• Stars
    star
    1,241
  • Rank 37,616 (Top 0.8 %)
  • Language
    C++
  • License
    MIT License
  • Created about 3 years ago
  • Updated 4 months ago

Reviews

There are no reviews yet. Be the first to send feedback to the community and the maintainers!

Repository Details

A system to flag anomalous source code expressions by learning typical expressions from training data

A friendly request: Thanks for visiting control-flag GitHub repository! If you find control-flag useful, we would appreciate a note from you (to [email protected]). And, of course, we love testimonials!

-- The ControlFlag Team

linux_build_and_test linux_style_check macos_build_and_test macos_style_check GitHub license

ControlFlag: A Self-supervised Idiosyncratic Pattern Detection System for Software Control Structures

ControlFlag is a self-supervised idiosyncratic pattern detection system that learns typical patterns that occur in the control structures of high-level programming languages, such as C/C++, by mining these patterns from open-source repositories (on GitHub and other version control systems). It then applies learned patterns to detect anomalous patterns in user's code.

Brief technical description

ControlFlag's pattern anomaly detection system can be used for various problems such as typographical error detection, flagging a missing NULL check to name a few. This PoC demonstrates ControlFlag's application in the typographical error detection.

Figure below shows ControlFlag's two main phases: (1) pattern mining phase, and (2) scanning for anomalous patterns phase. The pattern mining phase is a "training phase" that mines typical patterns in the user-provided GitHub repositories and then builds a decision-tree from the mined patterns. The scanning phase, on the other hand, applies the mined patterns to flag anomalous expressions in the user-specified target repositories.

ControlFlag design

More details can be found in our MAPS paper (https://arxiv.org/abs/2011.03616).

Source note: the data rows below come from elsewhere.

(* ===== verification/H3Frames.v ===== *)
(** * HTTP/3 frames on a request stream: [crates/httpjet/src/uring/h3.rs]

    The QUIC variable-length integers, the frame writer, and [H3FrameCounter], the
    incremental parser a request stream's octets go through as they arrive. A reader's
    [input] and [*pos] are the input still to be read. [Vec::capacity] is a parameter: the
    allocator chooses it. *)

From stdpp Require Import base list gmap strings.
From Stdlib Require Import ZArith Lia.
From S2P Require Import Prelude HpackInteger HuffmanDecode Qpack Net RustStr HttpUtil H1Codec.

#[local] Open Scope record_scope.

Module h3_frames.

Import qpack.

(** ** Variable-length integers *)

Definition write_varint (v : Z) : list Z :=
  if v <? 64 then [u8 v]
  else if v <? 16384 then to_be_bytes 2 (Z.lor (u16 v) 0x4000)
  else if v <? 1073741824 then to_be_bytes 4 (Z.lor (u32 v) 0x80000000)
  else to_be_bytes 8 (Z.lor v 0xc000000000000000).

(** [out[pos..pos + n].copy_from_slice(bytes)] on the 16-octet header. *)
Definition copy_at (out : list Z) (pos : Z) (bytes : list Z) : list Z :=
  take (Z.to_nat pos) out ++ bytes ++ drop (Z.to_nat pos + length bytes) out.

Definition write_varint_fixed (out : list Z) (pos v : Z) : list Z * Z :=
  if v <? 64 then (copy_at out pos [u8 v], pos + 1)
  else if v <? 16384 then (copy_at out pos (to_be_bytes 2 (Z.lor (u16 v) 0x4000)), pos + 2)
  else if v <? 1073741824 then
    (copy_at out pos (to_be_bytes 4 (Z.lor (u32 v) 0x80000000)), pos + 4)
  else (copy_at out pos (to_be_bytes 8 (Z.lor v 0xc000000000000000)), pos + 8).

(** The octets received of an integer ([bytes[..len]]) and how many it takes. The octets of
    the array past [len] are never read. *)
Record IncrementalVarInt := { bytes : list Z; need : Z }.

Definition varint_default : IncrementalVarInt := {| bytes := []; need := 0 |}.

(** [value = (value << 8) | byte] over the octets after the first. *)
Definition varint_value (l : list Z) : Z :=
  match l with
  | [] => 0
  | b :: l =>
      fold_left (fun value byte => Z.lor (u64 (Z.shiftl value 8)) byte) l (Z.land b 0x3f)
  end.

(** [IncrementalVarInt::consume]. *)
Fixpoint varint_consume (v : IncrementalVarInt) (input : list Z) :
    IncrementalVarInt * option Z * list Z :=
  match input with
  | [] => (v, None, [])
  | byte :: input' =>
      let need' := if zlen (bytes v) =? 0 then Z.shiftl 1 (Z.shiftr byte 6) else need v in
      let bytes' := bytes v ++ [byte] in
      if zlen bytes' =? need' then (varint_default, Some (varint_value bytes'), input')
      else varint_consume {| bytes := bytes'; need := need' |} input'
  end.

(** ** The frame writer *)

(** [h3_field_section_size] and [encode_h3_headers_frame], on the status's three digits and
    the header fields in iteration order. *)
Definition h3_field_section_size (status : list Z) (headers : list Field) : Z :=
  fold_left (fun size f => saturating_add size (32 + zlen f.1 + zlen f.2)) headers
    (32 + 7 + zlen status).

Definition encode_h3_headers_frame (status : list Z) (headers : list Field) : list Z :=
  let field := field_section ((bs ":status", status) :: headers) in
  write_varint 0x01 ++ write_varint (zlen field) ++ field.

Definition encode_h3_data_frame (chunk : list Z) : list Z :=
  write_varint 0x00 ++ write_varint (zlen chunk) ++ chunk.

Definition encode_h3_response (status : list Z) (headers : list Field) (body : list Z) : list Z :=
  encode_h3_headers_frame status headers ++
  (if bytes_eqb body [] then [] else encode_h3_data_frame body).

(** ** The request stream parser *)

Record H3RequestLimits := {
  max_header_bytes : Z;
  max_body_bytes : Z;
  max_request_wire_bytes : Z;
  max_connection_bytes : Z;
}.

Definition saturating_mul (a b : Z) : Z := Z.min (a * b) U64_MAX.

Definition limits_new (max_header_bytes max_body_bytes : Z) : H3RequestLimits :=
  let framing_allowance := 64 * 1024 in
  let max_request_wire_bytes :=
    saturating_add (saturating_add max_header_bytes max_body_bytes) framing_allowance in
  let max_connection_bytes := Z.max (saturating_mul max_body_bytes 4) max_request_wire_bytes in
  {| max_header_bytes := max_header_bytes;
     max_body_bytes := max_body_bytes;
     max_request_wire_bytes := max_request_wire_bytes;
     max_connection_bytes := max_connection_bytes |}.

Definition DecodedFieldSection : Type := list Field * Z.

Inductive H3RequestHead :=
| Pending
| Undecodable
| Decoded (fields : DecodedFieldSection) (content_length : option Z).

Definition decode_request_head (field : list Z) (max_header_bytes : Z) : H3RequestHead :=
  match qpack_decode_limited field max_header_bytes with
  | None => Undecodable
  | Some fields =>
      let content_length :=
        default None
          (codec.resolve_content_length
             (snd <$> filter (fun f => f.1 = bs "content-length") fields.1)) in
      Decoded fields content_length
  end.

Definition H3_NO_PROGRESS_FRAMES : Z := 10000.

Inductive PayloadSink := SField | STrailers | SBody | SDiscard.

Inductive H3FramePhase :=
| Type_
| Length
| Payload (remaining : Z) (sink : PayloadSink).

Inductive RequestFrameError :=
| Limit | Unexpected | HeadersTooLarge | TooLarge | Malformed | ExcessiveLoad.

(** The fields [varint], [varint_len] and [varint_need] are those of an
    [IncrementalVarInt]. *)
Record H3FrameCounter := {
  phase : H3FramePhase;
  varint : IncrementalVarInt;
  frame_type : Z;
  header_bytes : Z;
  body_bytes : Z;
  wire_bytes : Z;
  charged : Z;
  head_footprint : Z;
  no_progress_frames : Z;
  field : option (list Z);
  trailers : option (list Z);
  malformed : bool;
  head : H3RequestHead;
}.

#[global] Instance eta_H3FrameCounter : Eta H3FrameCounter := fun r =>
  {| phase := phase r; varint := varint r; frame_type := frame_type r;
     header_bytes := header_bytes r; body_bytes := body_bytes r; wire_bytes := wire_bytes r;
     charged := charged r; head_footprint := head_footprint r;
     no_progress_frames := no_progress_frames r; field := field r; trailers := trailers r;
     malformed := malformed r; head := head r |}.
#[global] Instance set_phase : Setter phase := ltac:(derive_setter).
#[global] Instance set_varint : Setter varint := ltac:(derive_setter).
#[global] Instance set_frame_type : Setter frame_type := ltac:(derive_setter).
#[global] Instance set_header_bytes : Setter header_bytes := ltac:(derive_setter).
#[global] Instance set_body_bytes : Setter body_bytes := ltac:(derive_setter).
#[global] Instance set_wire_bytes : Setter wire_bytes := ltac:(derive_setter).
#[global] Instance set_charged : Setter charged := ltac:(derive_setter).
#[global] Instance set_head_footprint : Setter head_footprint := ltac:(derive_setter).
#[global] Instance set_no_progress : Setter no_progress_frames := ltac:(derive_setter).
#[global] Instance set_field : Setter field := ltac:(derive_setter).
#[global] Instance set_trailers : Setter trailers := ltac:(derive_setter).
#[global] Instance set_malformed : Setter malformed := ltac:(derive_setter).
#[global] Instance set_head : Setter head := ltac:(derive_setter).

(** [H3FrameCounter::default()] *)
Definition counter_default : H3FrameCounter :=
  {| phase := Type_; varint := varint_default; frame_type := 0; header_bytes := 0;
     body_bytes := 0; wire_bytes := 0; charged := 0; head_footprint := 0;
     no_progress_frames := 0; field := None; trailers := None; malformed := false;
     head := Pending |}.

Definition request_frame_forbidden (frame_type : Z) : bool :=
  bool_decide (frame_type ∈ [0x02; 0x03; 0x04; 0x05; 0x06; 0x07; 0x08; 0x09; 0x0d]).

(** [consume_varint], which resets the integer once it is complete. *)
Definition consume_varint (s : H3FrameCounter) (input : list Z) :
    H3FrameCounter * option Z * list Z :=
  let '(v, value, rest) := varint_consume (varint s) input in (s <| varint := v |>, value, rest).

Section counter.

(** [Vec::capacity] of a decoded name or value and of the list of fields. *)
Variable capacity : list Z → Z.
Variable slots : list Field → Z.

(** [std::mem::size_of::<(Vec<u8>, Vec<u8>)>()] *)
Definition FIELD_SLOT : Z := 48.

Definition decoded_head_footprint (fields : list Field) (slots : Z) : Z :=
  fold_left
    (fun sum f =>
       saturating_add (saturating_add (saturating_add sum 32) (capacity f.1)) (capacity f.2))
    fields (saturating_mul slots FIELD_SLOT).

(** The head is decoded at the first DATA frame after it. *)
Definition with_head (s : H3FrameCounter) (limits : H3RequestLimits) : H3FrameCounter :=
  match head s, field s with
  | Pending, Some fld =>
      let h := decode_request_head fld (max_header_bytes limits) in
      let s := s <| head := h |> in
      match h with
      | Decoded (fields, _) _ =>
          s <| head_footprint := decoded_head_footprint fields (slots fields) |>
      | _ => s
      end
  | _, _ => s
  end.

Definition data_frame (s : H3FrameCounter) (length : Z) (limits : H3RequestLimits) :
    H3FrameCounter * result RequestFrameError unit :=
  let s := with_head s limits in
  match checked_add (body_bytes s) length with
  | None => (s, Err Limit)
  | Some total =>
      let declared := match head s with Decoded _ cl => Some cl | _ => None end in
      let over :=
        match declared with
        | Some (Some content_length) =>
            if max_body_bytes limits <? content_length then Some TooLarge
            else if content_length <? total then Some Malformed
            else None
        | _ => None
        end in
      match over with
      | Some e => (s, Err e)
      | None =>
          if max_body_bytes limits <? total then
            (s, Err (if bool_decide (is_Some declared) then TooLarge else Limit))
          else (s <| body_bytes := total |>, Ok tt)
      end
  end.

(** The arm [H3FramePhase::Length] once the length is read: the frame's admission and the
    sink of its payload. [usize::try_from] of a [u64] never fails. *)
Definition frame_header (s : H3FrameCounter) (length : Z) (limits : H3RequestLimits) :
    H3FrameCounter * result RequestFrameError PayloadSink :=
  if request_frame_forbidden (frame_type s) then (s, Err Unexpected)
  else
    let idle := (length =? 0) || negb (bool_decide (frame_type s ∈ [0x00; 0x01])) in
    let s := if idle then s <| no_progress_frames := no_progress_frames s + 1 |> else s in
    if idle && (H3_NO_PROGRESS_FRAMES <? no_progress_frames s) then (s, Err ExcessiveLoad)
    else if frame_type s =? 0x01 then
      match checked_add (header_bytes s) length with
      | None => (s, Err HeadersTooLarge)
      | Some total =>
          if max_header_bytes limits <? total then (s, Err HeadersTooLarge)
          else
            let s := s <| header_bytes := total |> in
            match field s, trailers s with
            | None, _ => (s <| field := Some [] |>, Ok SField)
            | Some _, None => (s <| trailers := Some [] |>, Ok STrailers)
            | Some _, Some _ => (s <| malformed := true |>, Ok SDiscard)
            end
      end
    else if frame_type s =? 0x00 then
      match data_frame s length limits with
      | (s, Err e) => (s, Err e)
      | (s, Ok _) =>
          let s :=
            if bool_decide (field s = None) || bool_decide (is_Some (trailers s))
            then s <| malformed := true |> else s in
          (s, Ok (if malformed s then SDiscard else SBody))
      end
    else (s, Ok SDiscard).

Definition length_arm (s : H3FrameCounter) (length : Z) (limits : H3RequestLimits) :
    H3FrameCounter * result RequestFrameError unit :=
  match frame_header s length limits with
  | (s, Err e) => (s, Err e)
  | (s, Ok sink) => (s <| phase := if length =? 0 then Type_ else Payload length sink |>, Ok tt)
  end.

(** The sinks of the payload arm. *)
Definition deliver (s : H3FrameCounter) (body payload : list Z) (sink : PayloadSink) :
    H3FrameCounter * list Z :=
  match sink with
  | SField => (s <| field := Some (default [] (field s) ++ payload) |>, body)
  | STrailers => (s <| trailers := Some (default [] (trailers s) ++ payload) |>, body)
  | SBody => (s, body ++ payload)
  | SDiscard => (s, body)
  end.

(** [consume]: the loop [while pos < input.len()]. Every round reads an octet
    ([consume_rounds]); [consume] starts it with a round per octet and one more. *)
Fixpoint consume_loop (fuel : nat) (s : H3FrameCounter) (input body : list Z)
    (limits : H3RequestLimits) : H3FrameCounter * list Z * result RequestFrameError unit :=
  match fuel, input with
  | _, [] => (s, body, Ok tt)
  | O, _ => (s, body, Ok tt)
  | S fuel', _ =>
      match phase s with
      | Type_ =>
          match consume_varint s input with
          | (s, None, _) => (s, body, Ok tt)
          | (s, Some ty, rest) =>
              consume_loop fuel' (s <| frame_type := ty |> <| phase := Length |>) rest body limits
          end
      | Length =>
          match consume_varint s input with
          | (s, None, _) => (s, body, Ok tt)
          | (s, Some length, rest) =>
              match length_arm s length limits with
              | (s, Err e) => (s, body, Err e)
              | (s, Ok _) => consume_loop fuel' s rest body limits
              end
          end
      | Payload remaining sink =>
          let consumed := Z.min remaining (zlen input) in
          let payload := take (Z.to_nat consumed) input in
          let '(s, body) := deliver s body payload sink in
          let s :=
            s <| phase := if consumed =? remaining then Type_
                          else Payload (remaining - consumed) sink |> in
          consume_loop fuel' s (drop (Z.to_nat consumed) input) body limits
      end
  end.

Definition consume (s : H3FrameCounter) (input body : list Z) (limits : H3RequestLimits) :
    H3FrameCounter * list Z * result RequestFrameError unit :=
  consume_loop (S (length input)) s input body limits.

End counter.

Record ParsedH3Request := {
  parsed_field : list Z;
  parsed_body : list Z;
  parsed_trailers : option (list Z);
}.

(** [finish], without the lease that follows the body. *)
Definition finish (s : H3FrameCounter) (body : list Z) :
    option (ParsedH3Request * option DecodedFieldSection) :=
  let at_frame_boundary :=
    match phase s with Type_ => zlen (bytes (varint s)) =? 0 | _ => false end in
  if malformed s || negb at_frame_boundary then None
  else
    match field s with
    | None => None
    | Some fld =>
        let hd := match head s with Decoded fields _ => Some fields | _ => None end in
        Some ({| parsed_field := fld; parsed_body := body; parsed_trailers := trailers s |}, hd)
    end.

End h3_frames.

Directory structure (evolving)

  • src: Source code for ControlFlag for typographical error detection system
  • scripts: Scripts for pattern mining and scanning for anomalies
  • quick_start: Scripts to run quick start tests
  • github: Scripts and data for downloading GitHub repos.
  • tests: unit tests

Install

ControlFlag can be built on Linux and MacOS.

Requirements

  • CMake 3.4.3 or above
  • C++17 compatible compiler
  • Tree-sitter parser (downloaded automatically as part of cmake)
  • GNU parallel (optional, if you want to generate your own training data)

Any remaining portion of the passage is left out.